++++ DATA FOR ANALYSIS

(** ** The optimisation step *)

(** C2.  [train_step] returns the four losses as the specification
    composes them: per direction, the adversarial loss of the generator,
    plus the combined cycle loss shared by both directions, plus the
    identity loss on the identity probe of the other domain; and per
    domain, the discriminator loss of the scores on real and on fake. *)
Theorem train_step_losses `{B : Backend} (real_clear real_fog : tensor) (s : State) :
  (train_step real_clear real_fog s).1 = train_step_spec (self s) real_clear real_fog.
Proof.
  unfold train_step, train_step_spec, call, optimizer_apply.
  run. cbn [net_weights].
  destruct (calc_cycle_loss (self s) real_clear _) as [cycle_clear | e]; [| reflexivity].
  run. cbn [mbind res_bind].
  destruct (calc_cycle_loss (self s) real_fog _) as [cycle_fog | e]; [| reflexivity].
  run. cbn [mbind res_bind].
  destruct (identity_loss (self s) real_fog _) as [identity_fog | e]; [| reflexivity].
  run. cbn [mbind res_bind].
  destruct (identity_loss (self s) real_clear _) as [identity_clear | e]; [| reflexivity].
  run. cbn [mbind res_bind].
  repeat (match goal with
          | |- context [apply_gradients ?o ?g ?w] => destruct (apply_gradients o g w)
          end; run).
  reflexivity.
Qed.

(** A step that returns has applied the four optimisers: it completes
    exactly one step. *)
Lemma train_step_counts `{B : Backend} (real_clear real_fog : tensor) (s s' : State) v :
  train_step real_clear real_fog s = (Ok v, s') ->
  step_count_of s' = S (step_count_of s).
Proof.
  unfold train_step, call, optimizer_apply.
  run. cbn [net_weights].
  destruct (calc_cycle_loss (self s) real_clear _) as [cycle_clear | e]; [| discriminate].
  run.
  destruct (calc_cycle_loss (self s) real_fog _) as [cycle_fog | e]; [| discriminate].
  run.
  destruct (identity_loss (self s) real_fog _) as [identity_fog | e]; [| discriminate].
  run.
  destruct (identity_loss (self s) real_clear _) as [identity_clear | e]; [| discriminate].
  run.
  repeat (match goal with
          | |- context [apply_gradients ?o ?g ?w] => destruct (apply_gradients o g w)
          end; run).
  intros H. inversion H. reflexivity.
Qed.

(** ** Training without a save rate *)

Lemma no_checkpoint_refl : forall s, no_checkpoint s s.
Proof. intros s. split; [reflexivity | intros path w H; exact H]. Qed.

Lemma no_checkpoint_trans :
  forall s1 s2 s3, no_checkpoint s1 s2 -> no_checkpoint s2 s3 -> no_checkpoint s1 s3.
Proof.
  intros s1 s2 s3 [Hc1 Hf1] [Hc2 Hf2]. split; [congruence |].
  intros path w H. apply Hf1, Hf2, H.
Qed.

Ltac no_checkpoint_leaf :=
  idtac;
  let s := fresh "s" in
  intros s; split;
  [ reflexivity
  | let path := fresh "path" in let w := fresh "w" in let H := fresh "H" in
    intros path w H; cbn in H;
    first [ exact H
          | rewrite lookup_insert in H; destruct (decide _); [discriminate H | exact H] ] ].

++++++++

• _DIRECTIONS_
Please return every line of the records above that contains the word "domain".

• _YOUR SOLUTION_
    identity loss on the identity probe of the other domain; and per
    domain, the discriminator loss of the scores on real and on fake. *)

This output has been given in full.